On February 15, 1989, crowds of stunned onlookers watched the last Soviet troops leave Afghanistan over the Friendship Bridge -- defeated after a decade of war.
"The Russians were waving and smiling at the people. It seemed they were tired of fighting," Abdul Qayum, who was a border guard in Hairatan, where the bridge crosses the Amu Darya river into what is now Uzbekistan, told AFP.
With 1.5 million dead on the Afghan side and nearly 15,000 from the Soviets, the Red Army had retreated, defeated by Afghan mujahideen resistance.
The Soviets' December 27, 1979 invasion -- decided in secret by a select caucus of Politburo members -- had been presented in official propaganda as coming to the aid of "a fraternal people" confronted by an Islamic rebellion.
The two countries were linked by a friendship and cooperation treaty signed when Afghanistan became communist a year earlier, after a coup.
Qayum, now aged 60, recalled the confusion as Red Army soldiers rolled into Afghanistan.
"An officer from Uzbekistan told me 'guests were coming' and others on our side of the border were saying it was a Soviet troop parade and they would be returning," he said.
But the army did not turn back.
"There were many, many soldiers.
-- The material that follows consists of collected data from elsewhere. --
(** [while let Some(quorum) = horizon.committee_quorum(&committee)] *)
Fixpoint quorum_loop {E} (fuel : nat) (s : State) (latest : Latest) (hz : Horizon) (committee : Committee)
    (max_quorum : ValidatorMap Weight) : res E (ValidatorMap Weight) :=
  match fuel with
  | O => OutOfFuel
  | S fuel =>
      q ← committee_quorum s latest hz committee;
      match q with
      | None => Ok max_quorum
      | Some quorum =>
          quorum1 ← u64_add quorum 1;
          '(new_committee, pruned) ← prune_committee s latest hz quorum1 committee;
          max_quorum ← fold_res (fun m vidx => vm_set m vidx quorum) max_quorum pruned;
          quorum_loop fuel s latest hz new_committee max_quorum
      end
  end.

Definition reward {E} (s : State) (assigned_weight faulty_w quorum w : Weight) : res E Z :=
  total ← total_weight s;
  let finality_factor := if Weight_saturating_add (total / 2) faulty_w <? quorum
    then block_reward (params s) else reduced_block_reward (params s) in
  a ← plain_mul 128 finality_factor quorum;
  a ← plain_div a assigned_weight;
  a ← plain_mul 128 a w;
  a ← plain_div a total;
  mret (wrap 64 a).

Definition compute_rewards_for {E} (s : State) (pan : Panorama) (proposal_h : Hash) : res E (ValidatorMap Z) :=
  proposal_unit ← st_unit s proposal_h;
  r_id ← Unit_round_id proposal_unit;
  '(assigned_weight, latest) ← fold_res (assign s r_id) (0, replicate (length pan) None) (enumerate pan);
  if Weight_is_zero assigned_weight then Ok (replicate (length latest) 0) else
  hz ← level0 proposal_h s latest;
  '(committee, _) ← prune_committee s latest hz 1 (keys_some latest);
  max_quorum ← quorum_loop (S (length committee)) s latest hz committee (replicate (length latest) 0);
  fw ← map_res (weight s) (iter_faulty pan);
  faulty_w ← Weight_sum fw;
  map_res (fun e => reward s assigned_weight faulty_w e.1 e.2) (zip max_quorum (weights s)).

(** The rewards of one proposal added to the ones before. *)
Definition add_rewards {E} (rewards : ValidatorMap Z) (l : ValidatorMap Z) : res E (ValidatorMap Z) :=
  fold_res (fun rewards e =>
    old ← vm_index rewards e.1;
    sum ← expect (checked_add 64 old e.2);
    vm_set rewards e.1 sum) rewards (enumerate l).

Definition compute_rewards {E} (s : State) (bhash : Hash) : res E (ValidatorMap Z) :=
  payout_unit ← st_unit s bhash;
  let pan := u_panorama payout_unit in
  ancestors ← ancestor_hashes s bhash;
  fold_res (fun rewards proposal_hash =>
    l ← compute_rewards_for s pan proposal_hash; add_rewards rewards l) (replicate (length pan) 0) ancestors.

(** ** finality_detector.rs: finalized blocks *)

(** [rewards] is collected into a map from validators; here it is the list of pairs. *)
Record TerminalBlockData := {
  tb_rewards : list (ValidatorId * Z);
  inactive_validators : list ValidatorId;
}.

Record FinalizedBlock := {
  fb_value : ConsensusValue;
  fb_timestamp : Z;
  relative_height : Z;
  equivocators : list ValidatorId;
  terminal_block_data : option TerminalBlockData;
  proposer : ValidatorId;
}.

Definition create_terminal_block_data {E} {VS : ValidatorSecret} (bhash : Hash) (u : Unit) (hw : Highway)
    : res E TerminalBlockData :=
  let to_id vidx := expect (validator_id (validators hw) vidx) in
  let s := state hw in
  rewards ← compute_rewards s bhash;
  rewards ← map_res (fun e => id ← to_id e.1; mret (id, e.2)) (enumerate rewards);
  first ← find_ancestor_proposal s bhash 0;
  first_bhash ← expect first;
  first_unit ← st_unit s first_bhash;
  t ← u64_add (timestamp first_unit) (max_round_length (params s));
  inactive ← if t <=? timestamp u then map_res to_id (iter_none (u_panorama u)) else Ok [];
  mret {| tb_rewards := rewards; inactive_validators := inactive |}.

Definition finalized_block {E} {VS : ValidatorSecret} (hw : Highway) (bhash : Hash) : res E FinalizedBlock :=
  let to_id vidx := expect (validator_id (validators hw) vidx) in
  let s := state hw in
  b ← st_block s bhash;
  u ← st_unit s bhash;
  terminal ← is_terminal_block s bhash;
  data ← if terminal : bool then Some <$> create_terminal_block_data bhash u hw else Ok None;
  eq ← map_res to_id (iter_faulty (u_panorama u));
  p ← to_id (creator u);
  mret {| fb_value := value b; fb_timestamp := timestamp u; relative_height := height b; equivocators := eq;
          terminal_block_data := data; proposer := p |}.

(** The iterator [run] returns, drained: it ends when no further block is finalized. *)
Fixpoint finalize_all {E} {VS : ValidatorSecret} (fuel : nat) (fd : FinalityDetector) (hw : Highway)
    : res E (FinalityDetector * list FinalizedBlock) :=
  match fuel with
  | O => OutOfFuel
  | S fuel =>
      '(fd, next) ← next_finalized fd (state hw);
      match next with
      | None => Ok (fd, [])
      | Some bhash =>
          fb ← finalized_block hw bhash;
          '(fd, rest) ← finalize_all fuel fd hw;
          mret (fd, fb :: rest)
      end
  end.

Inductive FttExceeded := FttExceeded_ (fault_w : Weight).

Definition run {VS : ValidatorSecret} (fd : FinalityDetector) (hw : Highway)
    : res FttExceeded (FinalityDetector * list FinalizedBlock) :=
  let s := state hw in
  fault_w ← faulty_weight s;
  exceeded ← if ftt fd <=? fault_w then Ok true
    else total ← total_weight s; t ← u64_sub total 1; mret (t / 2 <? fault_w);
  _ ← fail_if exceeded (FttExceeded_ fault_w);
  finalize_all (S (size (blocks s))) fd hw.

(** ** round_success_meter.rs *)

Record MeterConfig := {
  num_rounds_to_consider : Z;
  num_rounds_slowdown : Z;
  num_rounds_speedup : Z;
  acceleration_parameter : Z;
  acceleration_ftt : Z * Z;
}.

Definition max_failed_rounds (c : MeterConfig) : Z :=
  saturating_sub (saturating_sub (num_rounds_to_consider c) (num_rounds_slowdown c)) 1.
Definition max_failures_for_acceleration (c : MeterConfig) : Z :=
  saturating_sub (num_rounds_to_consider c) (num_rounds_speedup c).

(** [rounds] has the last round handled at its head. *)
Record RoundSuccessMeter := {
  rounds : list bool;
  current_round_id : Z;
  proposals : list Hash;
  rm_min_round_exp : Z;
  rm_max_round_exp : Z;
  current_round_exp : Z;
  config : MeterConfig;
}.

Definition RoundSuccessMeter_new {E} (round_exp min_round_exp max_round_exp timestamp : Z) (config : MeterConfig)
    : res E RoundSuccessMeter :=
  r ← round_id timestamp round_exp;
  mret {| rounds := []; current_round_id := r; proposals := []; rm_min_round_exp := min_round_exp;
          rm_max_round_exp := max_round_exp; current_round_exp := round_exp; config := config |}.

Definition change_exponent {E} (m : RoundSuccessMeter) (new_exp timestamp : Z) : res E RoundSuccessMeter :=
  r ← round_id timestamp new_exp;
  mret {| rounds := []; current_round_id := r; proposals := []; rm_min_round_exp := rm_min_round_exp m;
          rm_max_round_exp := rm_max_round_exp m; current_round_exp := new_exp; config := config m |}.

Definition check_proposals_success {E} (m : RoundSuccessMeter) (s : State) (proposal_h : Hash) : res E bool :=
  total_w ← total_weight s;
  a ← plain_mul 128 total_w (acceleration_ftt (config m)).1;
  a ← plain_div a (acceleration_ftt (config m)).2;
  fd ← FinalityDetector_new (Z.max (wrap 64 a) 1);
  lvl ← find_summit fd 1 proposal_h s;
  mret (lvl =? 1)%nat.

Definition new_proposal {E} (m : RoundSuccessMeter) (proposal_h : Hash) (timestamp : Z)
    : res E RoundSuccessMeter :=
  r ← round_id timestamp (current_round_exp m);
  mret (if r =? current_round_id m then
    {| rounds := rounds m; current_round_id := current_round_id m; proposals := proposals m ++ [proposal_h];
       rm_min_round_exp := rm_min_round_exp m; rm_max_round_exp := rm_max_round_exp m;
       current_round_exp := current_round_exp m; config := config m |}
  else m).

Definition round_index (r_id round_exp : Z) : Z := if round_exp <? 64 then Z.shiftr r_id round_exp else 0.
Definition count_failures (m : RoundSuccessMeter) : Z := Z.of_nat (length (List.filter negb (rounds m))).
Definition clean_old_rounds (m : RoundSuccessMeter) : RoundSuccessMeter :=
  {| rounds := take (Z.to_nat (num_rounds_to_consider (config m))) (rounds m);
     current_round_id := current_round_id m; proposals := proposals m;
     rm_min_round_exp := rm_min_round_exp m; rm_max_round_exp := rm_max_round_exp m;
     current_round_exp := current_round_exp m; config := config m |}.

Definition new_exponent {E} (m : RoundSuccessMeter) : res E Z :=
  let current_round_index := round_index (current_round_id m) (current_round_exp m) in
  let num_failures := count_failures m in
  let c := config m in
  if (max_failed_rounds c <? num_failures) && (current_round_exp m <? rm_max_round_exp m)
  then Ok (saturating_add 8 (current_round_exp m) 1)
  else
    r ← plain_rem current_round_index (acceleration_parameter c);
    mret (if (r =? 0) && (rm_min_round_exp m <? current_round_exp m)
              && (Z.of_nat (length (rounds m)) =? num_rounds_to_consider c)
              && (num_failures <? max_failures_for_acceleration c)
          then saturating_sub (current_round_exp m) 1
          else current_round_exp m).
It was impossible to count them. Those crossing into Hairatan immediately marched onwards toward Kabul. They kept crossing for days and nights," he said.
Moscow had thought it would be an easy mission. But it was never able to cut the mountain supply lines of the unrelenting resistance, armed by the Americans, financed by the Saudis and with logistical support from Pakistan.
On April 14, 1988 the Soviet Union committed in accords signed in Geneva to withdrawing its entire contingent of more than 100,000 men by February 15, 1989.
The withdrawal unfolded in two phases, each allowing the evacuation of around 50,000 men. The first lasted from May 15 to August 15, 1988.
The second was meant to start on November 15 but was pushed back as the mujahideen stepped up military pressure. It began, discreetly, in early December.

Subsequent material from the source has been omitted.